■ **Stored items from a collection**:
══════

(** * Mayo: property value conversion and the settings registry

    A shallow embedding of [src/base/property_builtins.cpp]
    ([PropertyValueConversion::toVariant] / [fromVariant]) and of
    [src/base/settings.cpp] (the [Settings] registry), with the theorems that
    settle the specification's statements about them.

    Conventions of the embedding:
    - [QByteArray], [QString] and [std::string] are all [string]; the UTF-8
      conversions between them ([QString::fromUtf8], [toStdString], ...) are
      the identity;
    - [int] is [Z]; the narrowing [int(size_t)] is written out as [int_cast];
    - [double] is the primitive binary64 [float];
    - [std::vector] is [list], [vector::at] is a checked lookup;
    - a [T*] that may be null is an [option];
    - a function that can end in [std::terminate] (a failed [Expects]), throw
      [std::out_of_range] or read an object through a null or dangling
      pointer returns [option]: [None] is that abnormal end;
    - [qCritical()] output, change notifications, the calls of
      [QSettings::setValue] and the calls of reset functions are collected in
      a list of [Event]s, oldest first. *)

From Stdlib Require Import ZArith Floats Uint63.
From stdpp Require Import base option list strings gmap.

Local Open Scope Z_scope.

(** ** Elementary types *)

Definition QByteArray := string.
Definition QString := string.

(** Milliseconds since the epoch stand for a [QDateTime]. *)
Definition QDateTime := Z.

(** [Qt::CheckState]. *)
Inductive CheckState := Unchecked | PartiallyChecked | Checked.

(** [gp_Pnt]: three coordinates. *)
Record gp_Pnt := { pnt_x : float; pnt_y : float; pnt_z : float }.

══════

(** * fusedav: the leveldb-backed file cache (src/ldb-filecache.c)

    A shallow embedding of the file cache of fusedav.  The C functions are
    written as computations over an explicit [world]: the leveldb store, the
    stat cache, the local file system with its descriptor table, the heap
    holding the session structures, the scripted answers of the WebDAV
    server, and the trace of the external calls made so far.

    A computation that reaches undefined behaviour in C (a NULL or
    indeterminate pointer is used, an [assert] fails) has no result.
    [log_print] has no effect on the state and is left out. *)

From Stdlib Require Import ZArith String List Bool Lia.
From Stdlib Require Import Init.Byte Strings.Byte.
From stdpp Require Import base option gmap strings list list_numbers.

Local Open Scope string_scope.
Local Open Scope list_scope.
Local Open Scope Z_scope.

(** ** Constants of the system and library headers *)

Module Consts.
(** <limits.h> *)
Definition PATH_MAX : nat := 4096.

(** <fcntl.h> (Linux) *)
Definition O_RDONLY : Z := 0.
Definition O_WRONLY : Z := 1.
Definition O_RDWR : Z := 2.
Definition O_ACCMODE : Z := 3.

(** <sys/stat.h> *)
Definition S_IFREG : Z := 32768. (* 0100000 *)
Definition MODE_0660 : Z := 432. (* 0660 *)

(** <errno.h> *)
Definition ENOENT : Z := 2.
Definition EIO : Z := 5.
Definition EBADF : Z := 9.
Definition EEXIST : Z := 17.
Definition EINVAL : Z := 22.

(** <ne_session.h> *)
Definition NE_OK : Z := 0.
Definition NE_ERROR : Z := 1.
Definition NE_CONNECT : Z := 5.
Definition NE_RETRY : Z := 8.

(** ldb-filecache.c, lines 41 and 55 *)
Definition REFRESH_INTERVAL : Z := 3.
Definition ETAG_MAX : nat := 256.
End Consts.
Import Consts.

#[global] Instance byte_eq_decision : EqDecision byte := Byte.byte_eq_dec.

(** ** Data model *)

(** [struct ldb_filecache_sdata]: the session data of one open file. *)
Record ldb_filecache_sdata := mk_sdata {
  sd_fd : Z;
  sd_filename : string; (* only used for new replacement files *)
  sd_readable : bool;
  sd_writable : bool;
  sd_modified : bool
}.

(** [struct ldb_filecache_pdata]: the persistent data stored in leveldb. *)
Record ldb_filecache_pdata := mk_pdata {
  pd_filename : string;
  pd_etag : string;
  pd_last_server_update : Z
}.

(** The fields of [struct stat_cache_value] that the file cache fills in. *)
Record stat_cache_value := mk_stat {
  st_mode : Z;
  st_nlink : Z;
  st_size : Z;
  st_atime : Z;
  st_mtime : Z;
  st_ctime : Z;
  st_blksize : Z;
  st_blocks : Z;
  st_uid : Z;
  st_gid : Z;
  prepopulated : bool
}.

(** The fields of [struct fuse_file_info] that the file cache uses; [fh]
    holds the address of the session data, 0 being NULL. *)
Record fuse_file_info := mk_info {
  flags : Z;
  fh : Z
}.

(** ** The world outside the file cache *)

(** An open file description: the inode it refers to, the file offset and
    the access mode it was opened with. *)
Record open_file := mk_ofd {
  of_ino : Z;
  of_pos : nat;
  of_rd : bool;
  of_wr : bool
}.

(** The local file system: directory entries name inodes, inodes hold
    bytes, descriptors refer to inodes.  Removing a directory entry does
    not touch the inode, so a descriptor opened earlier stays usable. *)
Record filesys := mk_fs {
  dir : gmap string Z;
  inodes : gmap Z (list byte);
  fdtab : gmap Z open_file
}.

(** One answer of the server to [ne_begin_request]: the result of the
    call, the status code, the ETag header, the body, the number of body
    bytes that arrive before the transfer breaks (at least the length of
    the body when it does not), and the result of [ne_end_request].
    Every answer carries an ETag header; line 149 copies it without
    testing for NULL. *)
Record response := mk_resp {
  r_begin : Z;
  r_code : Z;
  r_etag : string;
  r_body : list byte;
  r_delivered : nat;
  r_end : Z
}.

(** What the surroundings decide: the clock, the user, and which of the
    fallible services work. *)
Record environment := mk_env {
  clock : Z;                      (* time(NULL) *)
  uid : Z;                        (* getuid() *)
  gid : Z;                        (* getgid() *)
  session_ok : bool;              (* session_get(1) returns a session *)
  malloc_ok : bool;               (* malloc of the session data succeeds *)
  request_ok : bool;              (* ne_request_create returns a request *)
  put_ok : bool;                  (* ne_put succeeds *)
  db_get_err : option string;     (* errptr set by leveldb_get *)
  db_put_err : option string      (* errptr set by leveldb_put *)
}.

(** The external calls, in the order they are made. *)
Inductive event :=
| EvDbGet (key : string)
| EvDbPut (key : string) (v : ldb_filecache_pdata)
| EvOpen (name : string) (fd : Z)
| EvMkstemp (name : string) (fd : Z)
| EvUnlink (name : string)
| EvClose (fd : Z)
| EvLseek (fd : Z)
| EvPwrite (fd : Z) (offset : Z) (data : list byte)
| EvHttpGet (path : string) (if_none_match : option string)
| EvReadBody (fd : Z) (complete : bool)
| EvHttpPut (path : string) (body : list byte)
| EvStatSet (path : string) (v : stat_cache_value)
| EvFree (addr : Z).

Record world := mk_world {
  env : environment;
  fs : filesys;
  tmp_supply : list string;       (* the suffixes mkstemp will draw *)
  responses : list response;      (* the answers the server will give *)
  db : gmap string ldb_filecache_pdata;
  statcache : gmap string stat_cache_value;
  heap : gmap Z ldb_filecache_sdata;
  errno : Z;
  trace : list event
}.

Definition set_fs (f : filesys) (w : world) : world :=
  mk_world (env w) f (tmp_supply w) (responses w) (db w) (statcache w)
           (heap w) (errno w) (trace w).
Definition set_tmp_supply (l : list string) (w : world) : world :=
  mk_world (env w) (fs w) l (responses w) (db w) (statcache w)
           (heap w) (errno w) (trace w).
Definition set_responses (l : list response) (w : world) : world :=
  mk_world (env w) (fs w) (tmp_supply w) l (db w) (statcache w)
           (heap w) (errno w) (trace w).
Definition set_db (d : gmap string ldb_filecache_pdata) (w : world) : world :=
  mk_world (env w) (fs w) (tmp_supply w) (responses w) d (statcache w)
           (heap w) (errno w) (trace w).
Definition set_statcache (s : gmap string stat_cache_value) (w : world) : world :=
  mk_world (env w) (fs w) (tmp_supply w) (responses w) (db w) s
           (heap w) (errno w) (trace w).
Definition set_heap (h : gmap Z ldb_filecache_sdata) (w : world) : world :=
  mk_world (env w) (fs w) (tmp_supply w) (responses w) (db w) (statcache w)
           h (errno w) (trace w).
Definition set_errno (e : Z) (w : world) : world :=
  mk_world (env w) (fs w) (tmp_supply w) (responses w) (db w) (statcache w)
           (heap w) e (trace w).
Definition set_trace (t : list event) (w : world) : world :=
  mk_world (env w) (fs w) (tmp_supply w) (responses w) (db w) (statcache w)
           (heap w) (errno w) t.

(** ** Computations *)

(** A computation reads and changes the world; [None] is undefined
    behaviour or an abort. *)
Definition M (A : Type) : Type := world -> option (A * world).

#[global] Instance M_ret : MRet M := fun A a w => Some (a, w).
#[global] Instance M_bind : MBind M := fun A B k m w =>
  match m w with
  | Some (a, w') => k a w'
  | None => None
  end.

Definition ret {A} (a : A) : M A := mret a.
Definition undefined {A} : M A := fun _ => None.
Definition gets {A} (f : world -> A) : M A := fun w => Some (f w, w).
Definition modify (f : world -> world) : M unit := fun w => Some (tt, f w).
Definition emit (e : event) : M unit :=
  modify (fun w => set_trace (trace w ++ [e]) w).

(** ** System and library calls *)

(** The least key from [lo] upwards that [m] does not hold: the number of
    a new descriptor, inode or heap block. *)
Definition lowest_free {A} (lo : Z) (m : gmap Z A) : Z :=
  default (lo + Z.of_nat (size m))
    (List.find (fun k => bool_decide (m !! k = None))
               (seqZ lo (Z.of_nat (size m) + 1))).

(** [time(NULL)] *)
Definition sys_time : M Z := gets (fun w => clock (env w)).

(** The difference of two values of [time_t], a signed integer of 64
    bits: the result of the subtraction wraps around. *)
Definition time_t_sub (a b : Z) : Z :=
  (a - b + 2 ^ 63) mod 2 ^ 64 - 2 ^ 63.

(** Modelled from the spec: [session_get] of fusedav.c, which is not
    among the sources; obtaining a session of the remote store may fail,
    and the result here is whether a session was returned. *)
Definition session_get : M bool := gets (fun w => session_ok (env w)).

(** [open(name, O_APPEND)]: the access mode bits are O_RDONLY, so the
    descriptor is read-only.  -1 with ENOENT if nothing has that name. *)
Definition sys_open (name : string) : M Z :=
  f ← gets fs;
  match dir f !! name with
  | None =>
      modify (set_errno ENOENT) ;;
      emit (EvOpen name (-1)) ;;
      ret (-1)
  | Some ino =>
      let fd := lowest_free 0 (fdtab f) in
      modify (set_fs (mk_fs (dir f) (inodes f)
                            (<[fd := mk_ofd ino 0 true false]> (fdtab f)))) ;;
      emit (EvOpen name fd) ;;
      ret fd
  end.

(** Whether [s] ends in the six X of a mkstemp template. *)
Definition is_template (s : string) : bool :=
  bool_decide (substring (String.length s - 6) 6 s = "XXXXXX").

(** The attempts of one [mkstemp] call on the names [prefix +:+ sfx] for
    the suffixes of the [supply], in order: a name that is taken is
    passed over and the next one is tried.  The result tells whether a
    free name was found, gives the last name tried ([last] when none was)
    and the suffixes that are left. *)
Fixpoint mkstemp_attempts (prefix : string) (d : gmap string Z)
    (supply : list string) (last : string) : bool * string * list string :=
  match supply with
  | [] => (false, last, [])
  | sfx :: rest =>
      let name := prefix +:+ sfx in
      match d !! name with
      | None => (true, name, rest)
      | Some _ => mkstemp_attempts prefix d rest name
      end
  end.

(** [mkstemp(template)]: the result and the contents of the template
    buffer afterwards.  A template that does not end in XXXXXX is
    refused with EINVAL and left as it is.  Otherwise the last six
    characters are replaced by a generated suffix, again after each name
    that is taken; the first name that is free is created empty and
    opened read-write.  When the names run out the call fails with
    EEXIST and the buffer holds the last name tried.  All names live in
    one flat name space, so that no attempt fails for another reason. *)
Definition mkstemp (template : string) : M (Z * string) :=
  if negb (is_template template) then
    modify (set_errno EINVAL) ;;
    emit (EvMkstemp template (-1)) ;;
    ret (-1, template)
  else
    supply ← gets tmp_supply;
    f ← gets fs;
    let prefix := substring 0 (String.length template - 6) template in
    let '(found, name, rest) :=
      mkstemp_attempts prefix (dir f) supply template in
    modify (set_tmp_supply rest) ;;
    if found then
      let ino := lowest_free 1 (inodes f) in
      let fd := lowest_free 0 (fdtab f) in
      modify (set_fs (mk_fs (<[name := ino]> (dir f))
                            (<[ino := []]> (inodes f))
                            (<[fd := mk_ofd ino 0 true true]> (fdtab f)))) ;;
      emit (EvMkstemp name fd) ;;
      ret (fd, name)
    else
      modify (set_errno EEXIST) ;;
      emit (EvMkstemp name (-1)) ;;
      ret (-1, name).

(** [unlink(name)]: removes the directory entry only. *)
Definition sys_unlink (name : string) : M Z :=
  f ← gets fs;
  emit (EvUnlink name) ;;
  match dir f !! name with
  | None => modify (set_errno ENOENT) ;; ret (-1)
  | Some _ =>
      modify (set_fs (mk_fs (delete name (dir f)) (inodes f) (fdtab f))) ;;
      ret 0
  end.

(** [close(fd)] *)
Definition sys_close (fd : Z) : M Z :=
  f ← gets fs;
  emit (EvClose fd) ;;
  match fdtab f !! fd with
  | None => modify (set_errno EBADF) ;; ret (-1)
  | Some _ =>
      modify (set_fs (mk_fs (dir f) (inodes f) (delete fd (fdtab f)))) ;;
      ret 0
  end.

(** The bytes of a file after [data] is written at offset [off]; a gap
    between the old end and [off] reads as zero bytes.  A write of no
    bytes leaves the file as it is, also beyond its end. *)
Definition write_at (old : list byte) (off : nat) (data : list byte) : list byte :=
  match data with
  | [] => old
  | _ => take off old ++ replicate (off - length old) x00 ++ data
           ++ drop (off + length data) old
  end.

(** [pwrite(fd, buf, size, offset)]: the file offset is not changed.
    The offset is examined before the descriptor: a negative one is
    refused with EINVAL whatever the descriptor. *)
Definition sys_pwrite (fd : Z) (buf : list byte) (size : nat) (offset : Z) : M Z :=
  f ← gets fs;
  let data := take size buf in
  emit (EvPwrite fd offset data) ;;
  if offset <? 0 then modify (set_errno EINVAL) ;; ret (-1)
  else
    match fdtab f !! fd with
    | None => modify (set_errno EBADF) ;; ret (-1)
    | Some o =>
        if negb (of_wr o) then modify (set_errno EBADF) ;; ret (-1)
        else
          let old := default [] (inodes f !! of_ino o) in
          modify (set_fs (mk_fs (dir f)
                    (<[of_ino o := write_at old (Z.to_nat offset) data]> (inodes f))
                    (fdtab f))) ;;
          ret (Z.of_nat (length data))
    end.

══════

■ **What the task requires**: Return every line of the data above in which "CheckState" appears.

■ **Written response**:
(** [Qt::CheckState]. *)
Inductive CheckState := Unchecked | PartiallyChecked | Checked.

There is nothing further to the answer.